The paper will be graded primarily on the depth, breadth, and quality of your research, the originality of your arguments and their persuasiveness, and the quality of your writing.
The paper should be typed, double-spaced, and in Times New Roman 12-point font. It should have 1-inch margins on all sides and employ proper citations in footnotes and the bibliography. Footnotes and bibliographies should follow the Chicago Manual of Style, 18th ed. You may use short citations (last name, short title) after an initial full citation of the source has been given. The paper will be due on Thursday, Dec 22nd, at 11am, but feel free to turn the assignment in early. Please upload a completed copy of your paper to Notebowl.
Hint: If you don’t already, you might consider using Zotero (a free bibliography program available at zotero.org)
One of the most difficult and yet crucial steps in the process will be to chose a historical problem and conceptualize a plan of how to frame your paper.
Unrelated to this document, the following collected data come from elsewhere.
Lemma number_rest_digits c t :
  Ascii.eqb c "0" = false → all_digits (String c t) = true → number_rest (String c t) = Some (String c t, "").
Proof.
  intros H0 Hd. unfold number_rest, int_part. cbn [eat]. rewrite H0. unfold digits1. rewrite digits_all by done.
  cbn [decide]. rewrite decide_False by done. cbn. by rewrite !str_app_nil.
Qed.

(** A printed integer is a literal, and is read back. *)
Lemma Itoa_literal z : number_literal (Itoa z) = true.
Proof.
  unfold number_literal, Itoa. apply bool_decide_eq_true. destruct z as [|p|p]; [done|..].
  - change (number (pretty p) = Some (pretty p, "")).
    destruct (pretty_pos_spec p) as (c & t & -> & H0 & Hm & Hd & _). unfold number. cbn [eat]. rewrite Hm.
    by apply number_rest_digits.
  - change (number (String "-" (pretty p)) = Some (String "-" (pretty p), "")).
    destruct (pretty_pos_spec p) as (c & t & -> & H0 & Hm & Hd & _). unfold number. rewrite eat_same.
    by rewrite number_rest_digits.
Qed.

Lemma ParseInt_Itoa z : - 2 ^ 63 ≤ z < 2 ^ 63 → ParseInt (Itoa z) = Some z.
Proof.
  intros Hz. unfold ParseInt, Itoa. destruct z as [|p|p]; [done|..].
  - change (pretty (Z.pos p)) with (pretty p). destruct (pretty_pos_spec p) as (c & t & -> & _ & Hm & _ & Hv).
    cbn [eat]. rewrite Hm, Hv. rewrite (proj2 (Z.leb_le _ _)), (proj2 (Z.ltb_lt _ _)) by lia. done.
  - change (pretty (Z.neg p)) with (String "-" (pretty p)). rewrite eat_same.
    destruct (pretty_pos_spec p) as (c & t & -> & _ & _ & _ & Hv). rewrite Hv. cbn [fmap option_fmap option_map Z.opp].
    rewrite (proj2 (Z.leb_le _ _)), (proj2 (Z.ltb_lt _ _)) by lia. done.
Qed.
Because many of you are not familiar with the history of the Atlantic World you should probably begin by thinking broadly about the types of historical questions, sources, and approaches that have drawn your highest degree of interest during your history career rather than trying to come up with an argument at the start. You might think of it in terms of what questions/problems within particular national histories you have found most compelling, and, what types of historical approaches or methodologies (women’s, economic, gender, race/ethnicity, political, intellectual, etc.) have captured your attention in other courses. With those ideas in mind, we can begin to brainstorm about the possibilities of conducting research on such a historical or historiographical question within an Atlantic framework.
Fundamental to this process is the locations of manageable and pertinent primary sources. Once you have a general historical problem you would like to explore, the next and most important step is to identify primary sources. Your historical questions, and the subsequent answers to those questions (your hypotheses) should emanate out of your reading of the primary sources.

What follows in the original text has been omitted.